In one of these shots I have some birch plywood on top to see if a platform would look nice. If I go thru with it it'll be a 1×6. And like Brian's I'm still undecided if I should have the frame stick out at the corners. Any thoughts?


----------



## noknot (Dec 23, 2008)

dave33 said:


> *Tatami Bed*
> 
> Well, I'm starting another project. I don't think I'm at the skill level many of you are here. I'm do this as a hobby and still consider myself a beginner even though I've done various small projects over the years. My current project is to build a Tatami Bed. I saw Brian Havens bed and some online that were ridiculously priced. It looks so simple to do. Well, i guess for woodworking people but not to the average joe. I'm selling my home and I hate my current bed and want something that looks different when i move into an apartment…whenever my home sells the way the market is.
> 
> ...


Heck the style is your own how the platform sits is up to you thats the fun of doing it yourself . good luck


----------



## toddc (Mar 6, 2007)

dave33 said:


> *Tatami Bed*
> 
> Well, I'm starting another project. I don't think I'm at the skill level many of you are here. I'm do this as a hobby and still consider myself a beginner even though I've done various small projects over the years. My current project is to build a Tatami Bed. I saw Brian Havens bed and some online that were ridiculously priced. It looks so simple to do. Well, i guess for woodworking people but not to the average joe. I'm selling my home and I hate my current bed and want something that looks different when i move into an apartment…whenever my home sells the way the market is.
> 
> ...




One of the things that makes Brian's bed look so neat is that the joinery is not covered up on the top.

I would like to point out that your model is a good idea. When you don't know what will look right and you need more than just a drawing, making a model is the best thing you can do.

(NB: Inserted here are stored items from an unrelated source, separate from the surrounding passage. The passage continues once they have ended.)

Lemma next_generation_ok secret keys :
  keys_ok keys →
  ∃ s' keys', next_generation secret keys = Ok (s', keys') ∧ keys_ok keys' ∧ len s' = SHA256_LENGTH ∧
    pk_hp keys' = pk_hp keys ∧ pk_cipher_suite keys' = pk_cipher_suite keys.
Proof.
  intros Hk. unfold next_generation.
  destruct (hkdf_expand_label_ok secret (ascii_bytes "quic ku") [] SHA256_LENGTH) as (s' & -> & Hs);
    [unfold SHA256_LENGTH; lia|done|done|]. cbn [mbind result_bind].
  destruct (derive_packet_keys_ok s' (pk_cipher_suite keys)) as (k & -> & Ho & Hc). cbn [mbind result_bind].
  do 2 eexists. split; [done|]. split; [|by cbn; rewrite Hc].
  split; cbn; rewrite ?Hc; [rewrite <- Hc; apply (ko_key _ Ho)|apply (ko_iv _ Ho)|apply (ko_hp _ Hk)].
Qed.

Lemma mask_ok keys sample :
  keys_ok keys → len sample = 16 →
  ∃ m0 ms, header_protection_mask keys sample = Ok (m0 :: ms) ∧ len ms = 4.
Proof.
  intros Hk Hs. unfold header_protection_mask. pose proof (ko_hp _ Hk) as Hh. unfold key_length in Hh.
  assert (∀ m : bytes, len m = 5 → ∃ m0 ms, (Ok m : result bytes) = Ok (m0 :: ms) ∧ len ms = 4) as Hsplit.
  { intros [|m0 ms]; [done|]. rewrite len_cons. intros. exists m0, ms. split; [done|lia]. }
  case_test.
  - destruct (chacha20_stream_len (pk_hp keys) sample (zeros 5)) as (c & -> & Hc); [done|done|].
    by apply Hsplit.
  - destruct (aes_ecb_block (pk_hp keys) sample) as (c & -> & Hc); [done|done|].
    cbn [mbind result_bind]. apply Hsplit. rewrite len_slice by lia. lia.
Qed.

(** Both suites' AEADs obey the laws under well-formed keys. *)
Lemma aead_ok keys :
  keys_ok keys → aead_laws (λ _, aead_encrypt keys) (λ _, aead_decrypt keys) (λ _, True).
Proof.
  intros [Hk _ _]. unfold key_length, aead_encrypt, aead_decrypt in *. case_test.
  - destruct chacha_laws as [A B C]. split; intros.
    + by apply A.
    + by apply B.
    + eapply C; [| | | |eassumption]; done.
  - destruct aesgcm_laws as [A B C]. split; intros.
    + apply A; auto.
    + apply B; auto.
    + eapply C; [| | | |eassumption]; auto.
Qed.

Lemma nonce_ok iv pn : len iv = 12 → 0 <= pn < 2 ^ 64 → ∃ n, nonce iv pn = Ok n ∧ len n = AEAD_NONCE.
Proof.
  intros Hi Hp. unfold nonce. rewrite to_bytes_ok.
  - eexists. split; [done|]. rewrite len_zip_bxor by (rewrite len_be_bytes, length_len; lia). done.
  - rewrite length_len, Hi. split; [lia|]. eapply Z.lt_le_trans; [apply Hp|]. done.
Qed.

Lemma nonce_inv iv pn n : len iv = 12 → nonce iv pn = Ok n → len n = AEAD_NONCE.
Proof.
  unfold nonce. intros Hi (l & [_ ->]%to_bytes_inv & [= <-])%result_bind_inv.
  rewrite len_zip_bxor; [done|]. rewrite len_be_bytes, length_len. lia.
Qed.

(** ** The shape of a protected packet *)

(** Where the sample lies: at offset 4 from the packet number field. *)
Definition sample_of (pnl : Z) (ciphertext : bytes) : bytes :=
  slice (MAX_PN_LENGTH - pnl) (MAX_PN_LENGTH - pnl + SAMPLE_LENGTH) ciphertext.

You will come to understand so much more by creating the model. It will help you understand the relationship of the pieces to one another. Construction methods and problems will be revealed to you while making the model no matter if it is in scale or full size.


----------



## dave33 (Apr 15, 2009)

dave33 said:


> *Tatami Bed*
> 
> Well, I'm starting another project. I don't think I'm at the skill level many of you are here. I'm do this as a hobby and still consider myself a beginner even though I've done various small projects over the years. My current project is to build a Tatami Bed. I saw Brian Havens bed and some online that were ridiculously priced. It looks so simple to do. Well, i guess for woodworking people but not to the average joe. I'm selling my home and I hate my current bed and want something that looks different when i move into an apartment…whenever my home sells the way the market is.
> 
> ...


Yeah i know, but now that I'm making my own there so many ways to make it lol. I guess the good thing is once the legs are made (the hardest part) I can always just make new sides and a foot board when I feel like changing things up.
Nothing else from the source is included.